Task description: Print exactly the lines below between the line holding "intros Hi. apply Z.bits_inj'." and the line holding "Lemma testbit_lor_pow2 x", inclusive, and nothing more.

Saved entries

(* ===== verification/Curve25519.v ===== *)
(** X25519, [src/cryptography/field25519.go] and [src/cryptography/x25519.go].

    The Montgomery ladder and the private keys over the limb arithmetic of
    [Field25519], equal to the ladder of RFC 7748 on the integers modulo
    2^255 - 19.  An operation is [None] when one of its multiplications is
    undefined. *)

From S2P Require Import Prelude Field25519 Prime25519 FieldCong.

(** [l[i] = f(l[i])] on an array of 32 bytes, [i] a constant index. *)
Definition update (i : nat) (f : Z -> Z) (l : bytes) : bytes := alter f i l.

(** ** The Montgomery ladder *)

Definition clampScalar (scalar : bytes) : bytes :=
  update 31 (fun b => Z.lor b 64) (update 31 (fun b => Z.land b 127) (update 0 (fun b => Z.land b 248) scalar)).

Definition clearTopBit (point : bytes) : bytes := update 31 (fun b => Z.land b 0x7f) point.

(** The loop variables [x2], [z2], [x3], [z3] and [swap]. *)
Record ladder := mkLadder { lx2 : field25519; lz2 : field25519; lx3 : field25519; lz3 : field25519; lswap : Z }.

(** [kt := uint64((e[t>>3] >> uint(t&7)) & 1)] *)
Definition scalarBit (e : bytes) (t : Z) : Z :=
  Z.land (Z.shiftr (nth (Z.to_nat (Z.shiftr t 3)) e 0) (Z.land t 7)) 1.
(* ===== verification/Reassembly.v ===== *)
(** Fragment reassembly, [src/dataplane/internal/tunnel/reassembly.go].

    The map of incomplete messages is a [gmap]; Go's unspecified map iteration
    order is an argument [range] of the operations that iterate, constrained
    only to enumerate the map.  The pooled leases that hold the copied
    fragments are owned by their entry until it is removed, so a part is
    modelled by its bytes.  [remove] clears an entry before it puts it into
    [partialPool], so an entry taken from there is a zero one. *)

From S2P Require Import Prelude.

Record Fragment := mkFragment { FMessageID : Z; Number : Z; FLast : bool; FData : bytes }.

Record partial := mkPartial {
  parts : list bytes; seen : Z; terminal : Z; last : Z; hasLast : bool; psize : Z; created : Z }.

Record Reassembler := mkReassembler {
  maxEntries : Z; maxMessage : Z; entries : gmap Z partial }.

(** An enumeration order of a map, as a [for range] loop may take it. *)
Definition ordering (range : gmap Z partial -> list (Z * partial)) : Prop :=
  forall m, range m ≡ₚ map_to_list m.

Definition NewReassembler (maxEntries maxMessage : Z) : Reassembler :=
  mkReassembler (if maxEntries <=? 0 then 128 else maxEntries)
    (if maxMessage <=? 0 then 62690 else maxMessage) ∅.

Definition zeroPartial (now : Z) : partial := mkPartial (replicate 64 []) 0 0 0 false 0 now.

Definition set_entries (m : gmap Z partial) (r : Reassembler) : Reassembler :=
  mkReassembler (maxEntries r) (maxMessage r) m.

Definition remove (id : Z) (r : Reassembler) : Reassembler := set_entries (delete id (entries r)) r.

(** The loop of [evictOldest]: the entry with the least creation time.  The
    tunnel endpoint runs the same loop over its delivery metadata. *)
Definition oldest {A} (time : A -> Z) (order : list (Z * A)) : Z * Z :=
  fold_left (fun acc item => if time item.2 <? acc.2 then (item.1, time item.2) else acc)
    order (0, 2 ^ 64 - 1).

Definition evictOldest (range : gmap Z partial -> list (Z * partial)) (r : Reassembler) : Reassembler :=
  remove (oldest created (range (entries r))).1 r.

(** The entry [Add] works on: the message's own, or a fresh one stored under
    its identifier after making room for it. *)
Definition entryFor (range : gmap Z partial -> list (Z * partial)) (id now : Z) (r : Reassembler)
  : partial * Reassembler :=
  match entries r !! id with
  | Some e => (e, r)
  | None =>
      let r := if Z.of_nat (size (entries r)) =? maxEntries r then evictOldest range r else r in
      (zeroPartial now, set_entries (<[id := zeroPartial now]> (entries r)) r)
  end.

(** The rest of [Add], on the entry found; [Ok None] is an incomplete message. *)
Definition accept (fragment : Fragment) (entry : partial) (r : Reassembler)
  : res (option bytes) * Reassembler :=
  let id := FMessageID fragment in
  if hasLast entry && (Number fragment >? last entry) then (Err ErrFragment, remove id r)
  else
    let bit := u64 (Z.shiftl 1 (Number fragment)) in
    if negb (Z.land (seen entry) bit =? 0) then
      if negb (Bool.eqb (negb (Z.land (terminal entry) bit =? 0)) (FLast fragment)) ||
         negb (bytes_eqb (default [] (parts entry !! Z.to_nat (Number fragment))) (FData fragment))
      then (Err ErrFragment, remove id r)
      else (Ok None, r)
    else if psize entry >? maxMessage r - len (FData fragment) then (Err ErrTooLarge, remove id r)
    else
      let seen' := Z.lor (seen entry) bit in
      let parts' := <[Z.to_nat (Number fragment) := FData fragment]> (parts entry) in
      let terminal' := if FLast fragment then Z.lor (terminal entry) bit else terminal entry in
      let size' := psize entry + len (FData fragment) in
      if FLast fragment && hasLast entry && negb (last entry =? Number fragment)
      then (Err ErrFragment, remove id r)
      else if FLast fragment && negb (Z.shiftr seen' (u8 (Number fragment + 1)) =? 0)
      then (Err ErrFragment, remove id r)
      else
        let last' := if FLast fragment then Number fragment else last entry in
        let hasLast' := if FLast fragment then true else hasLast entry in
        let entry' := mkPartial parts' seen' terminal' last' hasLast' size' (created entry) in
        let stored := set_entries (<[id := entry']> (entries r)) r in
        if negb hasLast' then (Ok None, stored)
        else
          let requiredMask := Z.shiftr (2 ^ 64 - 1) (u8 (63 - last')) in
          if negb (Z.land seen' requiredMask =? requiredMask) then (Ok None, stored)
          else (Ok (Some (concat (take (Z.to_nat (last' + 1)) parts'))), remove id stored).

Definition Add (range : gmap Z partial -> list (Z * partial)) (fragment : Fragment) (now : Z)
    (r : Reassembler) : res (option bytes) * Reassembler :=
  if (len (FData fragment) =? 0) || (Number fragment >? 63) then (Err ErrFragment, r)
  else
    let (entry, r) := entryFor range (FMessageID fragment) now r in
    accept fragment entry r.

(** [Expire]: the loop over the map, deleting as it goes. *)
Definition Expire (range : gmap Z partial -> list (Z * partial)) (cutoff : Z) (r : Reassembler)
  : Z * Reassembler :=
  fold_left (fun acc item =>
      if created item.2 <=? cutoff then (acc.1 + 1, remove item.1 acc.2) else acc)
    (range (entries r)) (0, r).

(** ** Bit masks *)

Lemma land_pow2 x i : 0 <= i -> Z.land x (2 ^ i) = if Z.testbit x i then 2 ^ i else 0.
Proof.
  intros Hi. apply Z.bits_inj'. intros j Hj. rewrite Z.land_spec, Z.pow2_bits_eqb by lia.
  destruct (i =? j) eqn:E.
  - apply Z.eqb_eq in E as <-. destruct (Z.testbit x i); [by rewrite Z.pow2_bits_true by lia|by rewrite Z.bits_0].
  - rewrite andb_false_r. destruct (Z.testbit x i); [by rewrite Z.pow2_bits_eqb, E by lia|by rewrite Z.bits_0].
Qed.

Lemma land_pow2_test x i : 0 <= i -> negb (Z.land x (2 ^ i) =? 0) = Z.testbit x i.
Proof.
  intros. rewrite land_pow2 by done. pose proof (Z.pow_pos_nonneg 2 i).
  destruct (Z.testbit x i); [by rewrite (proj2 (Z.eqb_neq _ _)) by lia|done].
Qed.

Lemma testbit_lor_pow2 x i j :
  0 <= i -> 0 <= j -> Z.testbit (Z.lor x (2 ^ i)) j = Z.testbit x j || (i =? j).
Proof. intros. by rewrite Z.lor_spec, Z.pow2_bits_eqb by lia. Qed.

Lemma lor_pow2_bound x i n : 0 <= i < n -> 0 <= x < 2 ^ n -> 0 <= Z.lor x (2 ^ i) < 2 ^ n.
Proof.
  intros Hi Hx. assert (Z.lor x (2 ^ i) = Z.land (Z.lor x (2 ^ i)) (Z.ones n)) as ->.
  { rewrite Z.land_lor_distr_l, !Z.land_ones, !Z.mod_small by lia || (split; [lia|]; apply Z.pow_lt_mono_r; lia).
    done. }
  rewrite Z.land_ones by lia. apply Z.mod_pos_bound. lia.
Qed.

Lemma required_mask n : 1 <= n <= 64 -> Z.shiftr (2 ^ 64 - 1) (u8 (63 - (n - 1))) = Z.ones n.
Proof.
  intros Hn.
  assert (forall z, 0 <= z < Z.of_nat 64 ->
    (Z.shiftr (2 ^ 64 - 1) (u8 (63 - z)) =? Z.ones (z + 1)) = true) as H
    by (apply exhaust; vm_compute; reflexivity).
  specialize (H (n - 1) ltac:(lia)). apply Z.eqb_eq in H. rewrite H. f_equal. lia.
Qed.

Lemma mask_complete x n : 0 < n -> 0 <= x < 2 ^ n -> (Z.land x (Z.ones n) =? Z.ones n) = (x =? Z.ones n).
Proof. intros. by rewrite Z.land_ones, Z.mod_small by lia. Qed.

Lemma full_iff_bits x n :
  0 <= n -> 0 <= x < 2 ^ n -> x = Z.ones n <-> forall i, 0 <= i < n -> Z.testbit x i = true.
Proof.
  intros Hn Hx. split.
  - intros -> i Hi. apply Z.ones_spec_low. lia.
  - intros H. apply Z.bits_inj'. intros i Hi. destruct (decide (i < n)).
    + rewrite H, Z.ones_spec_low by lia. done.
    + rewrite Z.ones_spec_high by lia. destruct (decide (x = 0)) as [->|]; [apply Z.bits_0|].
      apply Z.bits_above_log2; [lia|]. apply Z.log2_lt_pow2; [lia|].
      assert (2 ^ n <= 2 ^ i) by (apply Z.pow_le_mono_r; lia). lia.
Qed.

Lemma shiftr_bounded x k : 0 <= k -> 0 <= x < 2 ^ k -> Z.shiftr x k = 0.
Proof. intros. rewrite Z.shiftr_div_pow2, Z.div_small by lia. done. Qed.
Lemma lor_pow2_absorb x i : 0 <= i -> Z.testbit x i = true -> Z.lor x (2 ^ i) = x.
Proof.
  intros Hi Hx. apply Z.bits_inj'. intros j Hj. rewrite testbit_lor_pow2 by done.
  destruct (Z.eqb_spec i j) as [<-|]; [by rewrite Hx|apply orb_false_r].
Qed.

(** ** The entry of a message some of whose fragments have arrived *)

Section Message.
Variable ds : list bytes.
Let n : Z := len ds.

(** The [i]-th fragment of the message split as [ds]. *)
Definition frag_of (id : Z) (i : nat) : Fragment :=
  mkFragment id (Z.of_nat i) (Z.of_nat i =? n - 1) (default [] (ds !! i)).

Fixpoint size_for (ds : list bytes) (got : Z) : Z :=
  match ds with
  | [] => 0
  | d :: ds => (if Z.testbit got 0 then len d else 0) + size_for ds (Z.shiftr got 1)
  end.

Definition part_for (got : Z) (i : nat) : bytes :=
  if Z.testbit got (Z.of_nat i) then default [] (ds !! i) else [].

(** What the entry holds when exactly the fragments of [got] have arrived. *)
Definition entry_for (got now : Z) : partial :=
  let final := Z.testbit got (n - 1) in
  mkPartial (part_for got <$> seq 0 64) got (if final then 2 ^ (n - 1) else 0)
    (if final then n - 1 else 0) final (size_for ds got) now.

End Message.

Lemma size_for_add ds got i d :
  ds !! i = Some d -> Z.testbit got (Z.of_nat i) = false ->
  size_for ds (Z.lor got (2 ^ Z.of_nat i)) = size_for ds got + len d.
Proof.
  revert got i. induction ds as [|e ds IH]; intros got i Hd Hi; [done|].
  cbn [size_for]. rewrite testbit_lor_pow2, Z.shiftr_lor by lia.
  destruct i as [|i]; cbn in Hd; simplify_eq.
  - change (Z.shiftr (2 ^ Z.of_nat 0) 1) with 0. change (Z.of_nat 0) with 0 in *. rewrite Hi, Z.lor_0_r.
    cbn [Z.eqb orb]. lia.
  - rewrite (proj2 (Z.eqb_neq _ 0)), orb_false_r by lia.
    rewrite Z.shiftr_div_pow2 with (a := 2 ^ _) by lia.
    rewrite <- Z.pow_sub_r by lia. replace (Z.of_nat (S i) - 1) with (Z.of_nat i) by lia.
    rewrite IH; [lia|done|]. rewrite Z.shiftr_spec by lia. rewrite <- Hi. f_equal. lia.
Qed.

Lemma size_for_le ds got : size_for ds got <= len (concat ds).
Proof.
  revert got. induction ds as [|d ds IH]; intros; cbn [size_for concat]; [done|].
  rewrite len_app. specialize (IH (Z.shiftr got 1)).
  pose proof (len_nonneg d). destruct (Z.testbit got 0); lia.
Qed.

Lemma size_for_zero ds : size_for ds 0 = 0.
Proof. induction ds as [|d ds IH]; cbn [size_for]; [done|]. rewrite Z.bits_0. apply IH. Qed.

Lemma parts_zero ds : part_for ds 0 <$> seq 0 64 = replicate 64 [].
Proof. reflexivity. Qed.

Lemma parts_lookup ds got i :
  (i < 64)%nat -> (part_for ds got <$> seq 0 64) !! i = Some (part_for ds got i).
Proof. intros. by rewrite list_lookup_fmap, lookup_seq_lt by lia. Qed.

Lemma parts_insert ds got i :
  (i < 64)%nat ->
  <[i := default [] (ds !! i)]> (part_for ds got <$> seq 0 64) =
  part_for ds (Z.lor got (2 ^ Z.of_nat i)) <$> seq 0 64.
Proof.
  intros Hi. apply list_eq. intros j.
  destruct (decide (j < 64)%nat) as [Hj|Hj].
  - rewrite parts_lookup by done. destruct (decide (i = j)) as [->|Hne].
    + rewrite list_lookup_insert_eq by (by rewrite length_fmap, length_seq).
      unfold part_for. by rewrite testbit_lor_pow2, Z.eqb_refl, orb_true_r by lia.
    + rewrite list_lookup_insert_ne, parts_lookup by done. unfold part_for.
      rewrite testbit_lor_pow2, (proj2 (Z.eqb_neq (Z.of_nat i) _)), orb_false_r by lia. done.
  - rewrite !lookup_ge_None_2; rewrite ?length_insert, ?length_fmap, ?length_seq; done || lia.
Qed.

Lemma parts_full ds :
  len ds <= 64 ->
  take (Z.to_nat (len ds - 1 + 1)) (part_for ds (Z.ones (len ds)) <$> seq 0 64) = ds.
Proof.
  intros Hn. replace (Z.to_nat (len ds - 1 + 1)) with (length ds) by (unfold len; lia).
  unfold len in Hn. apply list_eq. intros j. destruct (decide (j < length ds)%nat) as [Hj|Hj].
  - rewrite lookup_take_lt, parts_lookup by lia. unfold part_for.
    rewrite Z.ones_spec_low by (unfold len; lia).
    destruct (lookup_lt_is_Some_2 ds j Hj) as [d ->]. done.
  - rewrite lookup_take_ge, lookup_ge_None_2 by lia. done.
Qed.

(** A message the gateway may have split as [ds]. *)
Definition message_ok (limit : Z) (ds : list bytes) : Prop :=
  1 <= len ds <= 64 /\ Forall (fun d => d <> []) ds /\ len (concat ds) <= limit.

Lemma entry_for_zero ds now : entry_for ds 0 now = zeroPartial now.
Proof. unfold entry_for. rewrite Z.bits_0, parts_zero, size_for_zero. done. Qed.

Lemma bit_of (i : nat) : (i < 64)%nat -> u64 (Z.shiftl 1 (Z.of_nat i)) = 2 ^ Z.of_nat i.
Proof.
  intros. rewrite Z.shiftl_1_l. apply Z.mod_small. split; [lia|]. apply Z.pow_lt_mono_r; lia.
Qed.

Expected answer:
  intros Hi. apply Z.bits_inj'. intros j Hj. rewrite Z.land_spec, Z.pow2_bits_eqb by lia.
  destruct (i =? j) eqn:E.
  - apply Z.eqb_eq in E as <-. destruct (Z.testbit x i); [by rewrite Z.pow2_bits_true by lia|by rewrite Z.bits_0].
  - rewrite andb_false_r. destruct (Z.testbit x i); [by rewrite Z.pow2_bits_eqb, E by lia|by rewrite Z.bits_0].
Qed.

Lemma land_pow2_test x i : 0 <= i -> negb (Z.land x (2 ^ i) =? 0) = Z.testbit x i.
Proof.
  intros. rewrite land_pow2 by done. pose proof (Z.pow_pos_nonneg 2 i).
  destruct (Z.testbit x i); [by rewrite (proj2 (Z.eqb_neq _ _)) by lia|done].
Qed.

Lemma testbit_lor_pow2 x i j :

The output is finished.